De acordo com isso, só se pode falar de um distúrbio quando o comportamento sexual que o indivíduo prefere altera significativamente sua vida normal. Incrívelmente, é possível encontrar textos recentes, escritos no século XXI, que falam de fetiches com a qualificação de desvio sexual, ou mesmo perversões.
E o fetiche na pornografia?
Não há dúvida de que a pornografia tem características muito diferentes da sexologia e da psicologia. Ca o assunto é sobre fazer negócios a partir da explotação dos desejos sexuais das massas. É um setor que se estabeleceu por muitos anos nos Estados Unidos, razão pela qual costumava ser feito em inglês.
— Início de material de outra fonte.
Lemma find_addr_correct st ip :
  arp_inv st ->
  etharp_find_addr ops st ip =
    (st, match find_stable ip 0 (arp_table st) with
         | Some i => Some (i, a_ethaddr (entry_at st i), ip)
         | None => None
         end).
Proof.
  clear netif_at linkoutput dhcp_arp_reply fuel Hdhcp.
  intros Hi. unfold etharp_find_addr. pose proof (find_entry_correct st ip ETHARP_FLAG_FIND_ONLY Hi) as Hf.
  destruct (etharp_find_entry ops st (Some ip) ETHARP_FLAG_FIND_ONLY) as [st1 i]. cbn [fst snd] in Hf.
  assert (Hnone : no_match ip (arp_table st) -> find_stable ip 0 (arp_table st) = None).
  { intros Hno. destruct (find_stable ip 0 (arp_table st)) as [j|] eqn:Ef; [|done].
    apply find_stable_lookup in Ef as (k & e & -> & Hk & Hs & Hip). exfalso. unfold no_match in Hno.
    rewrite Forall_forall in Hno. apply (Hno e ltac:(by eapply list_elem_of_lookup_2)); [|done].
    unfold is_stable, nonempty in *. by destruct (a_state e). }
  destruct Hf as [(j & e & He & Hne & Hip & -> & ->) | [Hno [(-> & -> & _) | (Hfl & _)]]]; [| |done].
  - rewrite (proj2 (Z.leb_le 0 (Z.of_nat j))), Nat2Z.id, (entry_at_eq _ _ _ He) by lia. cbn [andb].
    destruct (find_stable ip 0 (arp_table st)) as [k|] eqn:Ef.
    + apply find_stable_lookup in Ef as (k' & e' & -> & Hk & Hs & Hip'). simpl.
      assert (k' = j) as -> by (apply (ai_unique _ Hi k' j e' e); auto; [unfold is_stable, nonempty in *; by destruct (a_state e')|congruence]).
      rewrite He in Hk. injection Hk as <-. unfold is_stable in Hs. rewrite Hs, (entry_at_eq _ _ _ He). by rewrite Hip.
    + destruct (stable (a_state e)) eqn:Es; [|done]. exfalso. clear Hnone.
      assert (Hfs : forall l k j, l !! j = Some e -> find_stable ip k l <> None).
      { induction l as [|x l IH]; intros k j' Hj; [done|]. simpl. destruct (_ && _) eqn:Ex; [done|].
        destruct j' as [|j']; [|by eapply IH]. injection Hj as ->. by rewrite Es, Hip, Z.eqb_refl in Ex. }
      by apply (Hfs _ 0%nat _ He).
  - cbn. by rewrite (Hnone Hno).
Qed.

Lemma arp_step_inv st st' : arp_step st st' -> arp_inv st -> arp_inv st'.
Proof.
  intros Hs Hi. destruct Hs as [| | | |st ip st' r H| |].
  - by apply tmr_correct.
  - by apply input_inv.
  - by eapply output_inv.
  - by eapply query_inv.
  - rewrite find_addr_correct in H by done. by injection H as <- _.
  - by apply cleanup_correct.
  - by apply (arp_inv_ext st).
Qed.
End Proofs.

(** ** The properties *)

(** The table at start, an interface, and a link that sends nothing. *)
Definition arp0 (s : pstate) : estate := mk_es (replicate ARP_TABLE_SIZE entry0) 0 s (fun _ => 0).
Definition nif0 (_ : Z) : netif :=
  mk_netif 0x0100a8c0 0x00ffffff 0xfe00a8c0 1500 [2; 0; 0; 0; 0; 1] 6 NETIF_FLAG_BROADCAST.
Definition link0 (_ : Z) (s : pstate) (_ : Z) : pstate * Z := (s, ERR_OK).
Definition ops0 : pbuf_ops := pbuf_ops_of (fun s _ => s) 2000.

Lemma arp0_inv s : arp_inv (arp0 s).
Proof.
  constructor; [done|unfold ARP_TABLE_SIZE; simpl; lia| |].
  - apply Forall_replicate. unfold entry_ok. simpl. split; [done|lia].
  - intros i j ei ej Hi _ Hn _ _. apply lookup_replicate in Hi as [-> _]. done.
Qed.

(** C5: In every state that the operations of the ARP module reach from the empty
    table, in any order and whatever packets arrive, the table has ten entries, no
    address has two of them, no entry is for the any or a multicast address, only a
    pending entry has a queued packet (so that recycling a stable or empty entry
    loses none), pending entries are younger than five and stable ones younger than
    300 seconds, and the cached index lies inside the table. *)
Theorem arp_table_safe ops netif_at linkoutput dhcp_arp_reply fuel s st :
  (forall nif ip st, arp_inv st -> arp_inv (dhcp_arp_reply nif ip st)) ->
  rtc (arp_step ops netif_at linkoutput dhcp_arp_reply fuel) (arp0 s) st ->
  length (arp_table st) = ARP_TABLE_SIZE /\ (etharp_cached_entry st < ARP_TABLE_SIZE)%nat /\
  Forall entry_ok (arp_table st) /\ unique (arp_table st).
Proof.
  intros Hd Hs. assert (Hi : arp_inv st); [|destruct Hi; done].
  assert (H : forall x y, rtc (arp_step ops netif_at linkoutput dhcp_arp_reply fuel) x y -> arp_inv x -> arp_inv y).
  { induction 1 as [|x y z Hxy _ IH]; [done|]. intros Hx. apply IH. by eapply arp_step_inv. }
  apply (H _ _ Hs). apply arp0_inv.
Qed.

(** After a query for an address. *)
Definition arp1 : estate := from_option fst (arp0 st0) (etharp_query ops0 nif0 link0 9 (arp0 st0) 4000 0x0200a8c0 NULL).

Lemma arp1_query : etharp_query ops0 nif0 link0 9 (arp0 st0) 4000 0x0200a8c0 NULL = Some (arp1, 0).
Proof.
  assert (Hy : snd <$> etharp_query ops0 nif0 link0 9 (arp0 st0) 4000 0x0200a8c0 NULL = Some 0) by (vm_compute; reflexivity).
  unfold arp1. destruct (etharp_query ops0 nif0 link0 9 (arp0 st0) 4000 0x0200a8c0 NULL) as [[x y]|]; [|discriminate Hy].
  cbn in Hy. injection Hy as Hy. rewrite Hy. reflexivity.
Qed.

Lemma arp1_inv : arp_inv arp1.
Proof. eapply query_inv; [apply arp0_inv|exact arp1_query]. Qed.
Por tudo isso, as nomenclaturas provenientes dessa fonte tem mais a ver com marketing do que com à realidade.
Além disso, não devemos esquecer que o grande negócio da pornografia representou para 2012 a bicoca de US $ 150 bilhões (fonte: The Guardian), que provavelmente aumentaram nos ultimos anos, a julgar pelo crescimento do acesso à Internet no mundo.
Nesse contexto particular, a nomenclatura não corresponde necessariamente à realidade; por exemplo, a transa entre pessoas de diferentes cores de pele é chamada interracial, mesmo que há muito tempo é conhecido que a raça humana é uma so.
Esta é, por exemplo, a mesma indústria que vende a ideia de que o pênis deve medir 18 cm, quando a média mundial não chega a 13. Isto é, a indústria pornô mente sobre sexo, criando uma realidade paralela que só funciona bem na frente das câmeras e, é claro, o termo fetiche também foi usado livremente e sem rigor.
Assim, várias práticas que são consideradas fora do comum são encontradas na categoria “fetiche”, e existem coisas misturadas tão diferentes quanto o gosto de fazer cócegas ou a prática de chicotear alguém por prazer.
Mas, em geral, o fetiche ou os fetiches são simplesmente uma das muitas categorias nas quais os produtos dessa indústria são divididos, e imagens, histórias ou vídeos sobre qualquer prática “fora do comum” que sejam lucrativas para a indústria podem ser encontradas lá.
O importante neste caso é que os consumidores de pornografia (praticamente todos) saibam distinguir as fronteiras entre realidade e fantasia. Caso contrário, corremos o risco de cair no fetiche por conteúdo pornográfico, o que pode prejudicar seriamente nossa vida sexual, criando expectativas impossíveis de atender.
E se você, caro leitor, tem um fetiche, desfrute sem culpa.